The opening chapter captured me. The emotions of Eva, mourning the loss of her sister Catherine, were captured perfectly. I cared, and I wanted to follow her story.
That continued throughout the story. The storytelling was plain, but very, very effective. Every character, every situation, every emotion rang true.
She was travelling from Californian home to Cornwall. To scatter her sister’s ashes where they had always been happy, where they felt they belonged, where they had spent many happy summers with family friends.
Cornwall is captured perfectly, by an author who so clearly understands its heart and soul.
Eva;returned to Trelowarth, the home of the Hallett family. Old friends, who understand her loss, her pain, and offer her love, support, and a place to come to terms with what has happened.
And she can give them something too. As a PR consultant she can help them with their plans to encourage more visitors to come to the house, and to spend the money needed to keep it going.

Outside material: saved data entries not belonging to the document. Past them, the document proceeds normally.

(** * Brave search gateway: rate limiter, query sanitizer, result normalizer

    A shallow embedding of [src/domain/brave.ts] (with the configuration of
    [src/config/index.ts], the types of [src/types.ts] and the tool handler of
    [src/index.ts]) and the properties the specification states about it.

    Conventions of the embedding:
    - a JavaScript string is the list of its UTF-16 code units;
    - a JavaScript number that the code only uses as an integer (counters,
      timestamps, counts, status codes) is a [Z];
    - the provider's JSON is taken as it may arrive: a section or the hint
      may be missing or not an array, an array element or the whole body may
      be [null], a record may lack its description or snippet, the index of
      a directive may be any JSON number; the fields that are present hold
      strings, as the declared types say;
    - a value that may be [undefined] is an [option];
    - the module-level [requestCount] object is threaded explicitly;
    - [throw] is the left injection of a sum, [try]/[catch] a match on it;
    - the clock and the network are inputs: [Date.now()] is the argument
      [now], [fetch] is a function from the request to its outcome. *)

From Stdlib Require Import ZArith NArith List Bool Lia.
From Stdlib Require Import Strings.String Strings.Ascii Numbers.DecimalString.
Import ListNotations.

Local Open Scope Z_scope.

(** Lists are the default here: a JavaScript string is a list. *)
Local Abbreviation length := List.length.

(* ------------------------------------------------------------------ *)
(** ** JavaScript strings *)

Module JsString.

(** One UTF-16 code unit. *)
Definition char16 := N.

Definition jsstring := list char16.

(** An ASCII literal of the source, as code units. *)
Definition lit (s : string) : jsstring :=
  List.map N_of_ascii (list_ascii_of_string s).

Definition SPACE : char16 := 32%N.

(** The character class [[\r\n\t]]. *)
Definition is_crlf_tab (c : char16) : bool :=
  ((c =? 13) || (c =? 10) || (c =? 9))%N.

(** The character class [\s], which is also what [trim] strips:
    ECMAScript WhiteSpace and LineTerminator. *)
Definition is_whitespace (c : char16) : bool :=
  (((9 <=? c) && (c <=? 13))        (* TAB LF VT FF CR *)
   || (c =? 32)                     (* SP *)
   || (c =? 160)                    (* NBSP *)
   || (c =? 5760)                   (* U+1680 *)
   || ((8192 <=? c) && (c <=? 8202))  (* U+2000 .. U+200A *)
   || (c =? 8232) || (c =? 8233)    (* LS PS *)
   || (c =? 8239)                   (* U+202F *)
   || (c =? 8287)                   (* U+205F *)
   || (c =? 12288)                  (* U+3000 *)
   || (c =? 65279))%N.              (* U+FEFF *)

Fixpoint dropWhile {A} (p : A -> bool) (l : list A) : list A :=
  match l with
  | [] => []
  | x :: l' => if p x then dropWhile p l' else l
  end.

(** [String.prototype.trimStart], [trimEnd] and [trim]. *)
Definition trimStart (s : jsstring) : jsstring := dropWhile is_whitespace s.

Definition trimEnd (s : jsstring) : jsstring :=
  rev (dropWhile is_whitespace (rev s)).

Definition trim (s : jsstring) : jsstring := trimEnd (trimStart s).

(** The rest of one match of [/[cls]+/]: further class characters belong
    to the same match; at the first other character the scan resumes with
    [resume]. *)
Definition afterMatch (cls : char16 -> bool)
    (resume : jsstring -> jsstring) : jsstring -> jsstring :=
  fix go (l : jsstring) : jsstring :=
    match l with
    | [] => []
    | d :: l' => if cls d then go l' else d :: resume l'
    end.
(** * Sentiment-analysis notebook: a shallow embedding of its own code

    The notebook [sentiment-analysis/tf-sentiment-analysis.ipynb] is glue
    around a managed ML platform.  What it computes itself is small:
    - cell 3 names the data directories,
    - cell 4 writes the first rows of [x_test] as CSV,
    - cells 8, 10, 16 and 34 build configuration values,
    - cell 24 flattens and rounds the returned predictions,
    - cells 26 and 30 decode integer-encoded reviews back to words and
      strip the leading unknown tokens,
    - cell 28 turns a score into a label,
    - cell 36 names the tuning job after the time of day.

    Each of these is embedded below as a Rocq function, next to the line
    it comes from.  Values produced by the platform or by the dataset
    library (the word index, the arrays, the execution role, the JSON
    that comes back) are parameters of the functions that read them.

    Part I holds the definitions, Part II the lemmas and theorems. *)

From Stdlib Require Import ZArith QArith Strings.String Strings.Ascii.
From Stdlib Require Import Numbers.DecimalString Numbers.DecimalZ Numbers.DecimalPos.
From stdpp Require Import gmap strings list fin_maps.

Local Open Scope string_scope.
Local Open Scope list_scope.
Local Open Scope Z_scope.

(** * Part I: the embedding *)

(** ** Python dictionaries

    A Python [dict] keeps its items in insertion order and has one item
    per key.  Where the notebook iterates over a dictionary
    ([word_index.items()]) the order is part of the value, so such a
    dictionary is the ordered list of its items and [dict_wf] is the
    one-item-per-key invariant.  A dictionary that is only ever looked up
    is a [gmap]. *)

Module PyDict.
Section Ordered.
Context {K V : Type} `{EqDecision K}.

(** [d[k]]; [None] stands for [KeyError]. *)
Fixpoint getitem (k : K) (d : list (K * V)) : option V :=
  match d with
  | [] => None
  | (k', v) :: d' => if decide (k' = k) then Some v else getitem k d'
  end.

(** [d.items()] *)
Definition items (d : list (K * V)) : list (K * V) := d.

(** [d.values()] *)
Definition values (d : list (K * V)) : list V := d.*2.

Definition dict_wf (d : list (K * V)) : Prop := NoDup d.*1.
End Ordered.

(** [dict(pairs)]: the pairs are stored one after the other, so a later
    pair replaces an earlier one that has the same key. *)
Definition of_pairs `{Countable K} {V} (pairs : list (K * V)) : gmap K V :=
  foldl (λ d kv, <[kv.1 := kv.2]> d) ∅ pairs.

(** [d.get(k, default)] *)
Definition get `{Countable K} {V} (d : gmap K V) (k : K) (dflt : V) : V :=
  default dflt (d !! k).
End PyDict.

(** ** Cells 1 and 4: dataset constants and the CSV file *)

Module Prepare.
Definition max_features : Z := 20000.
Definition maxlen : Z := 400.

Definition newline : string := String "010"%char EmptyString.

(** The value an integer has once stored with [dtype=np.int32]: itself
    when it fits 32 signed bits, wrapped around otherwise. *)
Definition to_int32 (z : Z) : Z := (z + 2 ^ 31) mod 2 ^ 32 - 2 ^ 31.

(** [np.array(rows, dtype=np.int32)] on a two-dimensional array. *)
Definition as_int32 (rows : list (list Z)) : list (list Z) :=
  (λ row : list Z, to_int32 <$> row) <$> rows.

(** ['%d' % v] *)
Definition fmt_d (v : Z) : string := NilZero.string_of_int (Z.to_int v).

(** The text of one row, before its newline: the formatted values joined
    by the delimiter. *)
Definition row_text (delimiter : string) (row : list Z) : string :=
  String.concat delimiter (fmt_d <$> row).

(** [fh.write(text)] on a file whose content so far is [file]. *)
Definition write (file : string) (text : string) : string := file +:+ text.

(** [np.savetxt(fname, X, fmt='%d', delimiter=...)]: the file is opened
    empty and each row of [X] is written to it in turn, followed by a
    newline. *)
Definition savetxt (X : list (list Z)) (delimiter : string) : string :=
  foldl (λ file row, write file (row_text delimiter row +:+ newline)) "" X.

(** [x_test[:100]] *)
Definition first_100 {A} (x : list A) : list A := take 100 x.

(** The content of [data/csv-test/csv-test.csv]:
    [np.savetxt(..., np.array(x_test[:100], dtype=np.int32), fmt='%d', delimiter=",")] *)
Definition csv_test (x_test : list (list Z)) : string :=
  savetxt (as_int32 (first_100 x_test)) ",".

(** The row of the file that a row of the array becomes. *)
Definition csv_row (row : list Z) : string :=
  row_text "," (to_int32 <$> row).

(** A text file given by its lines, each one closed by a newline. *)
Definition unlines (ls : list string) : string :=
  foldr (λ l file, l +:+ newline +:+ file) "" ls.

(** Does the character occur in the string? *)
Fixpoint contains (c : ascii) (s : string) : bool :=
  match s with
  | EmptyString => false
  | String c' s' => if decide (c' = c) then true else contains c s'
  end.

(** Reading a text file back line by line (a final line without a
    newline still counts as a line). *)
Fixpoint lines_of (file : string) : list string :=
  match file with
  | EmptyString => []
  | String c rest =>
      if decide (c = "010"%char) then EmptyString :: lines_of rest
      else match lines_of rest with
           | [] => [String c EmptyString]
           | l :: ls => String c l :: ls
           end
  end.
End Prepare.

(** ** Cells 8, 10 and 16: the estimators *)

(** The keyword arguments of a [TensorFlow(...)] constructor call. *)
Module TensorFlow.
Record args := Args {
  git_config : gmap string string;
  source_dir : string;
  entry_point : string;
  model_dir : string;
  train_instance_type : string;
  train_instance_count : Z;
  hyperparameters : gmap string Z;
  role : string;
  base_job_name : string;
  framework_version : string;
  py_version : string;
  script_mode : bool
}.
End TensorFlow.

(** [git_config = {'repo': ..., 'branch': 'master'}] *)
Module Cell8.
Definition git_config : gmap string string :=
  <["branch" := "master"]>
    (<["repo" := "https://github.com/aws-samples/amazon-sagemaker-script-mode"]> ∅).
End Cell8.

(** Cell 10 binds [model_dir], [train_instance_type] and
    [hyperparameters]; cell 16 binds the last two again, to new values.
    A constructor call reads the bindings in force when its cell runs. *)
Module Cell10.
Definition model_dir : string := "/opt/ml/model".
Definition train_instance_type : string := "local".
Definition hyperparameters : gmap string Z :=
  <["batch_size" := 128]> (<["epochs" := 1]> ∅).

(** [execution_role] is what [sagemaker.get_execution_role()] returns. *)
Definition local_estimator (execution_role : string) : TensorFlow.args :=
  TensorFlow.Args Cell8.git_config "tf-sentiment-script-mode" "sentiment.py"
    model_dir train_instance_type 1 hyperparameters execution_role
    "tf-keras-sentiment" "1.13" "py3" true.
End Cell10.

Module Cell16.
Definition train_instance_type : string := "ml.p3.2xlarge".
Definition hyperparameters : gmap string Z :=
  <["batch_size" := 128]> (<["epochs" := 10]> ∅).

Definition estimator (execution_role : string) : TensorFlow.args :=
  TensorFlow.Args Cell8.git_config "tf-sentiment-script-mode" "sentiment.py"
    Cell10.model_dir train_instance_type 1 hyperparameters execution_role
    "tf-keras-sentiment" "1.13" "py3" true.
End Cell16.

(** Every estimator the notebook constructs, in the order of the cells. *)
Definition estimators (execution_role : string) : list TensorFlow.args :=
  [Cell10.local_estimator execution_role; Cell16.estimator execution_role].

(** ** Cell 34: the tuning ranges *)

Module Tuning.
(** [IntegerParameter(min_value, max_value)] *)
Record IntegerParameter := { min_value : Z; max_value : Z }.

Definition hyperparameter_ranges : gmap string IntegerParameter :=
  <["batch_size" := {| min_value := 64; max_value := 256 |}]>
    (<["epochs" := {| min_value := 10; max_value := 50 |}]> ∅).

Definition objective_metric_name : string := "val_acc".
Definition objective_type : string := "Maximize".

(** An integer range admits the integers between its two ends, both
    included. *)
Definition in_range (r : IntegerParameter) (v : Z) : Prop :=
  min_value r ≤ v ≤ max_value r.

Global Instance in_range_dec r v : Decision (in_range r v).
Proof. unfold in_range. apply _. Defined.

(** A combination of hyperparameter values is admitted by a dictionary
    of ranges when it gives a value to exactly the names that have a
    range, each value inside its range. *)
Definition admitted (ranges : gmap string IntegerParameter)
    (combination : gmap string Z) : Prop :=
  map_relation (λ _ r v, in_range r v) (λ _ _, False) (λ _ _, False)
    ranges combination.

Global Instance admitted_dec ranges combination :
  Decision (admitted ranges combination).
Proof. unfold admitted. apply _. Defined.
End Tuning.

(** ** Cell 24: the results list *)

Module Batch.
Section Results.
(** [number] is a JSON number as [json.load] returns it, [float] a
    Python float; [fmt_3f item] is ['%.3f' % item] and
    [float_of_string] is [float(...)]. *)
Context {number float : Type}.
Variable fmt_3f : number → string.
Variable float_of_string : string → float.

Definition round3 (item : number) : float := float_of_string (fmt_3f item).

(** [[float('%.3f'%(item)) for sublist in predictions for item in sublist]]
    where [predictions] is [jstr['predictions']]: the outer loop runs
    over the sublists, the inner one over the items, and each item
    appends one value to the list being built. *)
Definition results (predictions : list (list number)) : list float :=
  foldl (λ acc sublist, foldl (λ acc item, acc ++ [round3 item]) acc sublist)
        [] predictions.

(** The same list as the claim words it: flatten, then round every
    element. *)
Definition results_spec (predictions : list (list number)) : list float :=
  round3 <$> concat predictions.
End Results.
End Batch.

(** ** Cells 26 and 30: decoding a review *)

Module Decode.
Import PyDict.

(** [[(value, key) for (key, value) in word_index.items()]] *)
Definition swapped_items (word_index : list (string * Z)) : list (Z * string) :=
  (λ kv, (kv.2, kv.1)) <$> items word_index.

(** [reverse_word_index = dict([(value, key) for (key, value) in word_index.items()])] *)
Definition reverse_word_index (word_index : list (string * Z)) : gmap Z string :=
  of_pairs (swapped_items word_index).

(** [reverse_word_index.get(i - 3, '?')].  The values of a review are
    small non-negative array elements; the subtraction is taken on
    unbounded integers. *)
Definition decode_token (rwi : gmap Z string) (i : Z) : string :=
  get rwi (i - 3) "?".

(** [[reverse_word_index.get(i - 3, '?') for i in review]] *)
Definition decode_tokens (rwi : gmap Z string) (review : list Z) : list string :=
  decode_token rwi <$> review.

(** [' '.join([reverse_word_index.get(i - 3, '?') for i in review])] *)
Definition decoded_review (rwi : gmap Z string) (review : list Z) : string :=
  String.concat " " (decode_tokens rwi review).
End Decode.

(** ** Cell 28: the label of a score *)

Module Sentiment.
(** The numbers [get_sentiment] is called on are labels (integers) and
    predictions (floats).  Every integer and every finite float is a
    rational, and Python compares such a number with the float [0.5]
    exactly; a float can also be an infinity or a NaN. *)
Inductive score :=
| Finite (q : Q)
| PosInf
| NegInf
| NaN.

(** [s > q]: [true] when the comparison holds; every comparison with
    a NaN is false. *)
Definition gtb (s : score) (q : Q) : bool :=
  match s with
  | Finite x => negb (Qle_bool x q)
  | PosInf => true
  | NegInf => false
  | NaN => false
  end.

(** [return 'positive' if score > 0.5 else 'negative'] *)
Definition get_sentiment (s : score) : string :=
  if gtb s (1 # 2) then "positive" else "negative".

(** What [s > q] means. *)
Definition greater (s : score) (q : Q) : Prop :=
  match s with
  | Finite x => (q < x)%Q
  | PosInf => True
  | NegInf => False
  | NaN => False
  end.
End Sentiment.

(** ** Cell 3: the data directories *)

Module Paths.
(** [b.startswith('/')] *)
Definition starts_with_sep (b : string) : bool :=
  match b with
  | String c _ => bool_decide (c = "/"%char)
  | EmptyString => false
  end.

(** [path.endswith('/')] *)
Fixpoint ends_with_sep (path : string) : bool :=
  match path with
  | EmptyString => false
  | String c EmptyString => bool_decide (c = "/"%char)
  | String _ rest => ends_with_sep rest
  end.

(** [os.path.join(a, b)] on the notebook instance (POSIX paths): an
    absolute [b] replaces [a]; otherwise [b] is appended, after a
    separator unless [a] is empty or ends with one. *)
Definition path_join (a b : string) : string :=
  if starts_with_sep b then b
  else if bool_decide (a = "") || ends_with_sep a then a +:+ b
  else a +:+ "/" +:+ b.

Eva begins to research the history of the house, and soon she finds the past reaching out to her. First she hears voices. And then she steps back into the past.
To 1715, when Trelowarth was the home of Jacobites, planning to overthrow the protestant King George I and put a catholic claimant, James Stuart, on the throne in his stead.
This is where I worried that things would go wrong. Time slip novels often do, but this one didn’t. I can’t quite explain why. But I’m sure it helped that of those concerned dealt with what was happening wonderfully pragmatically, and so the story could continue apace.
As Eva moves between past and present – tea rooms and rose gardens in the present; smuggling and rebellions in the past – she becomes involved with the lives of all those she knows at Trelowarth.
And with one Jacobite rebel in particular…
The stories – both past and present – were engaging, with just the right details picked out.
And there was always something happening, so I never stopped to wonder how this could all end.
Eva doesn’t know where she belongs, until a wonderful twist in the tale – surprising but exactly right – resolves things beautifully.
And then I realised that I had read a good old-fashioned page turner.
A story of love, loss, adventure, tragedy, romance … what more could you want?!